And I further remind you that even if FCI did create franchises, this prosecution is not a lawsuit claiming violation of the Federal Trade Commission, FTC requirements. The question in this case, at least one of the ultimate questions, would be whether one or more of the defendants knew of the obligations under the FTC written rules, whether one or more of them knew of the obligations and failed to comply in order to hide *941things from the investors and to deceive them into becoming distributors.

Parker did not object to the substance of this cautionary instruction.

On appeal, Parker argues the trial court erred in admitting Toporoff s testimony for three reasons. First, Parker contends the testimony invaded the province of the judge and the jury because it constituted opinion testimony concerning legal standards. Second, he reasserts his relevancy objection. And third, for the first time, he argues that, even if the testimony were relevant, the district court should have excluded it under Federal Rule of Evidence 403 because, according to Parker, its probative value was substantially outweighed by its prejudicial effect.

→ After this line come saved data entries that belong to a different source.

(** The smallest key above every key that begins with [prefix]: trailing 0xff bytes are
    dropped and the last byte is incremented. *)
Fixpoint successor_rev (reversed : bytes) : option bytes :=
  match reversed with
  | [] => None
  | b :: rest => if byte.unsigned b =? 255 then successor_rev rest else Some (rev (byte.of_Z (byte.unsigned b + 1) :: rest))
  end.
Definition prefix_successor (prefix : bytes) : option bytes := successor_rev (rev prefix).

Section Cursors.
Context {P T : Type} `{!PagerOps P T}.

(** ** Snapshots *)

Definition set_snapshot (db : sdb_database (P := P) (T := T)) (snapshot : option sdb_snapshot) : sdb_database :=
  {| db_tree := db_tree db; db_generation := db_generation db; db_open := db_open db; db_callback_depth := db_callback_depth db;
     db_transaction := db_transaction db; db_snapshot := snapshot; db_commit_in_flight := db_commit_in_flight db |}.

(** [generation] is that of the pager's superblock. *)
Definition sdb_snapshot_open (generation : Z) (db : sdb_database) : sdb_status * sdb_database :=
  if negb (db_open db) then (SDB_E_INVALID_ARGUMENT, db)
  else if bool_decide (is_Some (db_transaction db)) || bool_decide (is_Some (db_snapshot db)) || negb (db_commit_in_flight db =? 0)
          || negb (db_callback_depth db =? 0)
  then (SDB_E_BUSY, db)
  else (SDB_OK, set_snapshot db (Some {| sn_version := generation; sn_open_cursors := 0 |})).

Definition sdb_snapshot_close (db : sdb_database) : sdb_status * sdb_database :=
  match db_snapshot db with
  | None => (SDB_OK, db)
  | Some snapshot => if negb (sn_open_cursors snapshot =? 0) then (SDB_E_BUSY, db) else (SDB_OK, set_snapshot db None)
  end.

Definition sdb_snapshot_version (snapshot : option sdb_snapshot) : Z :=
  match snapshot with None => 0 | Some snapshot => sn_version snapshot end.

(** ** Cursors *)

Inductive sdb_keyspace_kind := SDB_KEYSPACE_KV | SDB_KEYSPACE_BLOB | SDB_KEYSPACE_OTHER.

(** A bound of size 0 is no bound. *)
Record sdb_cursor_options := {
  co_lower_bound : bytes;
  co_upper_bound : bytes;
  co_reverse : bool;
  co_limit : Z
}.
(** An entry of the namespace that the scan does not stop before. *)
Definition entry_in (key value : bytes) : Prop := v_objects w !! object key = Some value /\ beyond key = false.

Lemma elem_of_entries (rows : list kv) (key value : bytes) :
  (forall row, row ∈ rows -> m !! row.1 = Some row.2) ->
  (key, value) ∈ entry_at <$> filter in_scan rows <-> entry_in key value /\ prefix ++ key ∈ rows.*1.
Proof.
  intros Hm; rewrite list_elem_of_fmap; split.
  - intros (row & E & Hr); apply list_elem_of_filter in Hr as [[Hp Hb] Hr]; pose proof (row_of_entry row (Hm row Hr) Hp) as (Hk & _ & Hv).
    rewrite <- E in Hk, Hv; cbn [fst snd] in Hk, Hv; rewrite Hk, drop_app_length in Hb; split; [done|]; rewrite <- Hk; by apply list_elem_of_fmap_2.
  - intros [[Hv Hb] Hr]; apply list_elem_of_fmap in Hr as (row & Hk & Hr); exists row.
    assert (Hp : prefix `prefix_of` row.1) by (rewrite <- Hk; by eexists); pose proof (row_of_entry row (Hm row Hr) Hp) as Hro; pose proof Hro as (Hk' & _ & Hv').
    rewrite <- Hk in Hk'; apply app_inv_head in Hk'; rewrite <- Hk', Hv in Hv'; split; [|apply list_elem_of_filter; split; [split; [done|]|done]].
    + destruct (entry_at row); cbn in *; congruence.
    + by rewrite <- Hk, drop_app_length.
Qed.

Lemma seek_started (c : sdb_cursor) (key : bytes) (btcur : sdb_btree_cursor) :
  t_open tree = true -> scans c -> (length key <= 1024)%nat -> sdb_btree_cursor_descend tree (Some (prefix ++ key)) true zero_cursor = (Ok tt, btcur) ->
  started_at tree (sdb_cursor_seek_locked tree c key) = loaded (set_started (set_btcur c btcur)).
Proof.
  intros Ho Hc Hl Hd; unfold sdb_cursor_seek_locked, sdb_btree_cursor_seek; rewrite (sc_prefix _ Hc), Ho.
  assert (Hb : bad_key (prefix ++ key) = false).
  { pose proof (valid_size _ Hns); unfold bad_key, UINT16_MAX; rewrite length_app, length_namespace_prefix; zcmp; done. }
  rewrite Hb; cbn [negb orb]; rewrite Hd; done.
Qed.

Lemma in_scan_before (x y : kv) (from : bytes) :
  reverse = false -> key_le (prefix ++ from) x.1 -> key_lt x.1 y.1 -> in_scan y -> in_scan x.
Proof.
  intros Hr Hx Hxy [[b Hb] Hy]; rewrite Hb, drop_app_length in *; destruct (prefix_convex _ _ _ _ Hx (key_lt_le _ _ Hxy)) as [a Ha].
  split; [by exists a|]; rewrite Ha, drop_app_length in *; apply (proj1 (lt_under_prefix _ _)) in Hxy; unfold beyond in *; rewrite Hr in *.
  destruct upper as [u|]; [|done]; apply negb_false_iff, bool_decide_eq_true in Hy; apply negb_false_iff, bool_decide_eq_true; by apply (key_lt_trans _ b).
Qed.

Lemma in_scan_after (x y : kv) (till : bytes) :
  reverse = true -> (key_lt x.1 till -> prefix `prefix_of` x.1 \/ key_lt x.1 prefix) -> key_lt x.1 till -> key_lt y.1 x.1 -> in_scan y -> in_scan x.
Proof.
  intros Hr Hx Ht Hxy [[b Hb] Hy]; rewrite Hb, drop_app_length in *; destruct (Hx Ht) as [[a Ha]|Hlt].
  - split; [by exists a|]; rewrite Ha, drop_app_length in *; apply (proj1 (lt_under_prefix _ _)) in Hxy; unfold beyond in *; rewrite Hr in *.
    destruct lower as [l|]; [|done]; apply bool_decide_eq_false in Hy; apply bool_decide_eq_false; intros Ha'; apply Hy; by apply (key_lt_trans _ a).
  - exfalso; apply (key_lt_irrefl prefix); eapply key_le_lt_trans; [apply (key_le_app prefix b)|by apply (key_lt_trans _ x.1)].
Qed.

Lemma tree_row (t : ptree) (h : nat) (row : kv) : tree_holds tree t h -> tree_contents t = m -> row ∈ flatten t <-> m !! row.1 = Some row.2.
Proof. intros Hth <-; destruct row as [k v]; apply elem_of_contents; by eapply flatten_sorted. Qed.

(** Seeking on a forward cursor delivers the entries from the key on. *)
Lemma forward_scan (c : sdb_cursor) (from : bytes) :
  reverse = false -> scans c -> cu_produced c = 0 -> (length from <= 1024)%nat ->
  exists l status, key_sorted l /\ (forall key value, (key, value) ∈ l <-> entry_in key value /\ key_le from key)
    /\ yields (cut 0 l) status (started_at tree (sdb_cursor_seek_locked tree c from)) /\ final_status l status.
Proof.
  intros Hr Hc Hn Hl; pose proof Htree as (t & h & Hth & Ht); destruct (seek_forward tree t h Hth (Some (prefix ++ from))) as (btcur & rows & l1 & Hd & E & [H1 H2] & Hf & Hs).
  pose proof (rows_sorted _ (flatten_sorted tree t h Hth)) as Hso; rewrite E in Hso; pose proof (StronglySorted_app_1_r _ _ _ Hso) as Hso2.
  assert (Hm : forall row, row ∈ rows -> m !! row.1 = Some row.2) by (intros row Hin; apply (tree_row t h row Hth Ht); rewrite E, elem_of_app; by right).
  rewrite Forall_fmap, List.Forall_forall in H1, H2; unfold compose in H1, H2.
  assert (Hcl : forall x y, x ∈ rows -> y ∈ rows -> row_lt x y -> in_scan y -> in_scan x).
  { intros x y Hx _; apply (in_scan_before x y from Hr); apply H2; by apply list_elem_of_In. }
  destruct (rows_yield row_lt rows (set_started (set_btcur c btcur)) Hso2 Hm Hcl) as (status & Hy & Hfin); try done.
  { by destruct Hc; split. }
  { rewrite Hr; by apply (forward_stands tree t h Hth). }
  exists (entry_at <$> filter in_scan rows), status; split; [apply entries_sorted; [by apply sorted_filter|]|split; [|split; [|exact Hfin]]].
  - rewrite List.Forall_forall; intros x Hx; by apply list_elem_of_In, list_elem_of_filter in Hx as [? _].
  - intros key value; rewrite (elem_of_entries rows key value Hm); split; intros [He Hk]; (split; [done|]).
    + apply list_elem_of_fmap in Hk as (row & Hk & Hin); apply le_under_prefix; rewrite Hk; apply H2; by apply list_elem_of_In.
    + destruct (entry_has_row key value (proj1 He)) as (v & Hv & _); apply (tree_row t h (_, v) Hth Ht) in Hv; rewrite E, elem_of_app in Hv.
      destruct Hv as [Hv|Hv]; [|by apply (list_elem_of_fmap_2 fst _ _ Hv)]; exfalso; apply list_elem_of_In, H1 in Hv; cbn [fst] in Hv.
      apply (proj1 (lt_under_prefix _ _)) in Hv; apply (key_lt_irrefl key); by eapply key_lt_le_trans.
  - by rewrite (seek_started c from btcur (th_open _ _ _ Hth) Hc Hl Hd).
Qed.

(** The key a reverse scan starts below: the entries of the namespace below it are those
    below the upper bound, and everything else is below the namespace. *)
Definition end_key : bytes := match upper with Some bound => prefix ++ bound | None => default [] (prefix_successor prefix) end.

Lemma prefix_first : exists p, prefix = byte.of_Z SDB_OBJECT_KEY_PREFIX :: p /\ byte.unsigned (byte.of_Z SDB_OBJECT_KEY_PREFIX) <> 255.
Proof. eexists; split; [reflexivity|]; vm_compute; discriminate. Qed.

Lemma end_key_spec (k : bytes) :
  match upper with Some bound => (length bound <= 1024)%nat | None => True end ->
  bad_key end_key = false /\ (key_lt k end_key -> prefix `prefix_of` k \/ key_lt k prefix)
  /\ (forall key, k = prefix ++ key -> key_lt k end_key <-> match upper with Some bound => key_lt key bound | None => True end).
Proof.
  pose proof (valid_size _ Hns); unfold end_key, bad_key, UINT16_MAX; destruct upper as [bound|]; intros Hl.
  - rewrite length_app, length_namespace_prefix; split; [apply orb_false_iff; rewrite Z.eqb_neq, Z.gtb_ltb, Z.ltb_ge; lia|]; split; [|intros key ->; apply lt_under_prefix].
    intros Hk; destruct (decide (key_lt k prefix)) as [Hp|Hp]; [by right|left]; apply key_not_lt in Hp.
    apply (prefix_convex prefix [] bound); [by rewrite app_nil_r|by apply key_lt_le].
  - destruct prefix_first as (p & Ep & Hb); destruct (successor_exists _ p Hb) as (s & Es & Hs); rewrite <- Ep in Es, Hs; rewrite Es; cbn [from_option]; unfold id.
    rewrite length_namespace_prefix in Hs; split; [apply orb_false_iff; rewrite Z.eqb_neq, Z.gtb_ltb, Z.ltb_ge; lia|]; split; [rewrite (successor_spec _ _ _ Es); tauto|].
    intros key ->; split; [done|]; intros _; apply (successor_spec _ _ _ Es); right; by eexists.
Qed.
(** * The Twitter content handler: thread resolution and rendering

    A shallow embedding of the content handler that turns a tweet URL into
    an HTML article ([TwitterHandler.preHandle] and its helpers), with the
    properties of its URL matcher, its age-based routing, its puppeteer
    fallback and its HTML rendering.

    Conventions.
    - A JavaScript string is a [list ascii]: a sequence of 8-bit code units
      (the UTF-8 bytes of the text).  Literals are written [L "..."].
    - The outside world (the REST API, the headless browser, the clock) is a
      record of oracles, [World]; calls to it are recorded in a trace of
      [event]s, and a call that throws returns its exception in the error
      monad [M]. *)

From Stdlib Require Import Ascii String List ZArith Bool Arith Lia.
Import ListNotations.

Local Open Scope list_scope.

(** ** Strings *)

Definition str := list ascii.

Definition L (s : string) : str := list_ascii_of_string s.

(** The double-quote character, U+0022. *)
Definition dquote : ascii := ascii_of_nat 34.
Definition DQ : str := [dquote].

(** The line feed, U+000A, and the carriage return, U+000D. *)
Definition LF : ascii := ascii_of_nat 10.
Definition CR : ascii := ascii_of_nat 13.

Definition str_eqb (a b : str) : bool :=
  if list_eq_dec ascii_dec a b then true else false.

(** JavaScript truthiness of a string: the empty string is falsy. *)
Definition truthy (s : str) : bool :=
  match s with [] => false | _ :: _ => true end.

(** [strip_prefix p s] is [Some rest] when [s = p ++ rest]. *)
Fixpoint strip_prefix (p s : str) : option str :=
  match p with
  | [] => Some s
  | a :: p' =>
      match s with
      | [] => None
      | b :: s' => if Ascii.eqb a b then strip_prefix p' s' else None
      end
  end.

(** [String.prototype.indexOf]: the least index at which [pat] occurs. *)
Fixpoint indexOf (pat text : str) : option nat :=
  match strip_prefix pat text with
  | Some _ => Some 0
  | None =>
      match text with
      | [] => None
      | _ :: text' => option_map S (indexOf pat text')
      end
  end.

(** [String.prototype.includes]. *)
Definition includes (pat text : str) : bool :=
  match indexOf pat text with Some _ => true | None => false end.

Fixpoint takeWhile (p : ascii -> bool) (s : str) : str :=
  match s with
  | a :: s' => if p a then a :: takeWhile p s' else []
  | [] => []
  end.
(** The round failed: the [try] block of its [convert_one] call raised. *)
Definition failed (W : World) (quality : Z) (overwrite fix_orientation : bool)
    (a : attempt) : bool :=
  match convert_one_body W (at_src a) (at_dest a) quality overwrite
                         fix_orientation (at_before a) with
  | (_, Raise _) => true
  | (_, Ok _) => false
  end.

(** [chained s log s']: the rounds of [log] follow one another from [s]
    to [s'], each called in the state its predecessor returned in, with
    the predecessor's line printed. *)
Fixpoint chained (s : State) (log : list attempt) (s' : State) : Prop :=
  match log with
  | [] => s' = s
  | a :: log' =>
      at_before a = s
      /\ chained (mkState (fs (at_after a)) (stdout (at_after a) ++ [at_line a]))
                 log' s'
  end.

(** * Properties *)

(** ** Strings and names *)

Lemma string_length_app (a b : string) :
  String.length (a ++ b) = (String.length a + String.length b)%nat.
Proof. induction a as [|c a IH]; simpl; [reflexivity | now rewrite IH]. Qed.

Lemma substring_take_app (a b : string) :
  String.substring 0 (String.length a) (a ++ b) = a.
Proof.
  induction a as [|c a IH]; simpl.
  - now destruct b.
  - now rewrite IH.
Qed.

Lemma prefix_app (a b : string) : String.prefix a (a ++ b) = true.
Proof.
  induction a as [|c a IH]; simpl; [now destruct b |].
  destruct (ascii_dec c c); [exact IH | congruence].
Qed.

Lemma substring_whole (b : string) :
  String.substring 0 (String.length b) b = b.
Proof. induction b as [|d b IHb]; simpl; [reflexivity | now rewrite IHb]. Qed.

Lemma substring_drop_app (a b : string) :
  String.substring (String.length a) (String.length b) (a ++ b) = b.
Proof.
  induction a as [|c a IH]; simpl; [apply substring_whole | exact IH].
Qed.

Lemma rfind_dot_app (stem ext : string) :
  rfind_dot ext = None ->
  rfind_dot (stem ++ String "." ext) = Some (String.length stem).
Proof.
  intros Hext. induction stem as [|c stem IH]; simpl.
  - now rewrite Hext.
  - now rewrite IH.
Qed.

(** The suffix of [stem.ext] is [.ext], whatever the letters of [ext]. *)
Lemma name_suffix_app (stem ext : string) :
  stem <> "" -> ext <> "" -> rfind_dot ext = None ->
  name_suffix (stem ++ String "." ext) = String "." ext.
Proof.
  intros Hstem Hext Hdot. unfold name_suffix.
  rewrite (rfind_dot_app _ _ Hdot), string_length_app. simpl String.length.
  destruct stem as [|c stem]; [congruence |].
  destruct ext as [|d ext]; [congruence |].
  replace ((0 <? String.length (String c stem))
           && (String.length (String c stem)
               <? String.length (String c stem) + S (String.length (String d ext)) - 1))%nat
    with true.
  - replace (String.length (String c stem) + S (String.length (String d ext))
             - String.length (String c stem))%nat
      with (String.length (String "." (String d ext))) by (simpl; lia).
    apply substring_drop_app.
  - symmetry. apply andb_true_intro. split.
    + apply Nat.ltb_lt. simpl. lia.
    + apply Nat.ltb_lt. simpl. lia.
Qed.

Lemma name_with_suffix_app (stem ext sfx : string) :
  stem <> "" -> ext <> "" -> rfind_dot ext = None ->
  name_with_suffix (stem ++ String "." ext) sfx = stem ++ sfx.
Proof.
  intros Hstem Hext Hdot. unfold name_with_suffix.
  rewrite (name_suffix_app _ _ Hstem Hext Hdot).
  destruct (decide (String "." ext = "")) as [E|_]; [discriminate E |].
  rewrite string_length_app.
  replace (String.length stem + String.length (String "." ext)
           - String.length (String "." ext))%nat
    with (String.length stem) by lia.
  now rewrite substring_take_app.
Qed.

(** ** Printing *)

Lemma is_ascii_text_app (a b : string) :
  is_ascii_text (a ++ b) = is_ascii_text a && is_ascii_text b.
Proof.
  induction a as [|c a IH]; simpl; [reflexivity |].
  now rewrite IH, andb_assoc.
Qed.

Lemma is_ascii_text_uint (d : Decimal.uint) :
  is_ascii_text (DecimalString.NilEmpty.string_of_uint d) = true.
Proof. induction d; simpl; auto. Qed.

(** The final messages are made of ASCII characters, whatever the
    counts. *)
Lemma is_ascii_text_summary (total done errs : nat) :
  is_ascii_text (summary newline total done errs) = true.
Proof.
  unfold summary, str_nat. rewrite !is_ascii_text_app, !is_ascii_text_uint.
  reflexivity.
Qed.

(** A line of ASCII characters is printed in every environment. *)
Lemma print_ascii (W : World) (msg : string) (s : State) :
  is_ascii_text msg = true ->
  print W msg s = (mkState (fs s) (stdout s ++ [msg]), Ok tt).
Proof. intros H. unfold print, print_error. now rewrite H. Qed.

(** ** Relative paths *)

Lemma strip_root_app (root rel : Path) : strip_root root (root ++ rel) = Some rel.
Proof.
  induction root as [|r root IH]; simpl; [reflexivity |].
  destruct (decide (r = r)); [exact IH | congruence].
Qed.

Lemma strip_root_Some (root p rel : Path) :
  strip_root root p = Some rel -> p = (root ++ rel)%list.
Proof.
  revert p. induction root as [|r root IH]; intros p; simpl.
  - now intros [= ->].
  - destruct p as [|c p]; [discriminate |].
    destruct (decide (r = c)) as [->|]; [| discriminate].
    intros H. now rewrite (IH _ H).
Qed.

Lemma strip_root_None (root p : Path) :
  strip_root root p = None <-> ~ root `prefix_of` p.
Proof.
  split.
  - intros H [rel ->]. rewrite strip_root_app in H. discriminate.
  - intros H. destruct (strip_root root p) as [rel|] eqn:E; [| reflexivity].
    exfalso. apply H. exists rel. now apply strip_root_Some.
Qed.

Lemma below_inv (root p : Path) :
  below root p = true -> exists rel, rel <> [] /\ p = (root ++ rel)%list.
Proof.
  unfold below. destruct (strip_root root p) as [[|c rel]|] eqn:E; try discriminate.
  intros _. exists (c :: rel). split; [discriminate | now apply strip_root_Some].
Qed.

Lemma below_app (root rel : Path) : rel <> [] -> below root (root ++ rel) = true.
Proof.
  intros H. unfold below. rewrite strip_root_app. now destruct rel.
Qed.

Lemma name_app (root rel : Path) : rel <> [] -> name (root ++ rel) = name rel.
Proof.
  intros H. destruct (exists_last H) as (l & a & ->).
  unfold name. now rewrite app_assoc, !last_last.
Qed.

Lemma parent_app (root rel : Path) :
  rel <> [] -> parent (root ++ rel) = (root ++ parent rel)%list.
Proof. intros H. unfold parent. now apply removelast_app. Qed.

(** What [make_output_path] returns for a path with a relative part and a
    final component: the output root, the relative directories, and the
    name with its suffix replaced. *)
Lemma make_output_path_below (input_root output_root rel : Path) :
  rel <> [] -> name rel <> "" ->
  make_output_path (input_root ++ rel) input_root output_root
  = Ok (output_root ++ parent rel ++ [name_with_suffix (name rel) ".jpg"])%list.
Proof.
  intros Hrel Hname. unfold make_output_path, relative_to.
  rewrite strip_root_app. simpl rbind. unfold with_suffix, joinpath.
  simpl negb. cbv iota.
  rewrite (name_app _ _ Hrel), (parent_app _ _ Hrel).
  destruct (decide (name rel = "")); [contradiction |].
  now rewrite app_assoc.
Qed.

Lemma make_output_path_outside (src input_root output_root : Path) :
  ~ input_root `prefix_of` src ->
  exists msg, make_output_path src input_root output_root = Raise (ValueError msg).
Proof.
  intros H. apply strip_root_None in H.
  unfold make_output_path, relative_to. rewrite H. simpl. eauto.
Qed.

Lemma make_output_path_root (input_root output_root : Path) :
  make_output_path input_root input_root output_root
  = with_suffix output_root ".jpg".
Proof.
  unfold make_output_path, relative_to.
  rewrite <- (app_nil_r input_root) at 2. rewrite strip_root_app.
  simpl. unfold joinpath. now rewrite app_nil_r.
Qed.

(** ** Directories *)

Lemma dirs_added_refl (n : nat) (m : gmap Path node) : dirs_added n m m.
Proof. intros q. now left. Qed.

Lemma dirs_added_trans (n k : nat) (m1 m2 m3 : gmap Path node) :
  (n <= k)%nat -> dirs_added n m1 m2 -> dirs_added k m2 m3 -> dirs_added k m1 m3.
Proof.
  intros Hnk H12 H23 q.
  destruct (H23 q) as [E23|(Hq & Hlen & E2 & E3)];
    destruct (H12 q) as [E12|(Hq' & Hlen' & E1 & E2')].
  - left. congruence.
  - right. repeat split; try assumption; [lia | congruence].
  - right. repeat split; try assumption. congruence.
  - congruence.
Qed.
(** The [useState] cells the modelled functions touch. *)
Record View : Type := {
  encryptedBalances : EncryptedBalances;
  decryptedBalances : DecryptedBalances;
  operatorStatus : OperatorStatus;
  isRefreshing : bool;
  isDecrypting : option TokenKey;
  statusMessage : option string
}.

Record Keypair : Type := {
  publicKey : string;
  privateKey : string
}.

(** The argument list of [instance.createEIP712], which the wallet is
    asked to sign. *)
Record EIP712 : Type := {
  eip_publicKey : string;
  eip_contractAddresses : list string;
  eip_startTimeStamp : string;
  eip_durationDays : string
}.

(** Calls that leave the component. *)
Inductive Call : Type :=
  | ReadContract (contract functionName : string) (args : list string)
  | GenerateKeypair
  | CreateEIP712 (request : EIP712)
  | SignTypedData (request : EIP712)
  | UserDecrypt (handleContractPairs : list (string * string))
      (privateKey publicKey signature : string) (contractAddresses : list string)
      (userAddress startTimeStamp durationDays : string).

(** What is live across the [await]s of [decryptBalance]. *)
Record DecryptFrame : Type := {
  fr_token : TokenKey;
  fr_handle : string;
  fr_address : string;
  fr_typed : Addresses
}.

Record Handshake : Type := {
  hs_keypair : Keypair;
  hs_contractAddress : string;
  hs_startTimeStamp : string;
  hs_durationDays : string
}.

(** A parked [async] function. *)
Inductive Task : Type :=
  | DecryptAwaitSigner (f : DecryptFrame)                  (* await signerPromise *)
  | DecryptAwaitSignature (f : DecryptFrame) (h : Handshake)  (* await signTypedData *)
  | DecryptAwaitUserDecrypt (f : DecryptFrame) (h : Handshake) (* await userDecrypt *)
  | RefreshAwaitReads                                     (* await Promise.all *)
  | Finished.

(** A thrown value: [error instanceof Error] with its message, or
    anything else. *)
Inductive Thrown : Type :=
  | ErrorObject (message : string)
  | OtherValue.

(** The entry [result[handle]] of a [userDecrypt] response: a bigint, a
    value [BigInt(...)] converts, or one it throws on (a missing entry
    among them). *)
Inductive ClearValue : Type :=
  | IsBigint (n : Z)
  | Convertible (n : Z)
  | Inconvertible (e : Thrown).

(** How an awaited promise settles. *)
Inductive Settled : Type :=
  | SignerIs (signer : option string)
  | Signature (signature : string)
  | DecryptResult (clearValue : ClearValue)
  | ReadResults (wethBalance wusdtBalance : string) (wethOperator wusdtOperator : bool)
  | Rejected (e : Thrown).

We review the district court’s decision to admit evidence over a party’s objection for abuse of discretion. United States v. Rock, 282 F.3d 548, 551 (8th Cir.2002). The government argued, and the trial court found, that the testimony was properly admissible to show Parker’s intent to deceive. We agree.

Among other charges, Parker was convicted of mail fraud in violation of 18 U.S.C. § 1341. This statute prohibits the use of the mails to execute “any scheme or artifice to defraud, or for obtaining money or property by means of false or fraudulent pretenses, representations, or promises.” 18 U.S.C. § 1341. Intent to defraud is an essential element of proving a violation of 18 U.S.C. § 1341. See United States v. Manzer, 69 F.3d 222, 226 (8th Cir.1995) (to prove a violation of 18 U.S.C. § 1341, government must establish “(1) the existence of a scheme to defraud, and (2) the use of the mails ... for purposes of executing the scheme”). Toporoffs testimony was relevant to establishing this essential element.

Toporoff did not testify that FCI distributorships were franchises subject to the Federal Trade Commission’s Franchise Rule. Thus, contrary to Parker’s assertion, Toporoff did not offer an impermissible legal opinion. He testified as to the scope and obligations of the rule. Other evidence supported a finding that FCI distributorships were, in essence, franchises. For instance, in the late 1980’s, the State of Nebraska sent Parker a letter, in which it informed him that FCI may be subject to compliance with Nebraska’s seller-assisted marketing regulations. In addition, Parker’s promotional materials indicated that the information contained therein was given in compliance with state and federal regulations, and the referenced information included disclosures that Toporoff testified were required by the Franchise Rule.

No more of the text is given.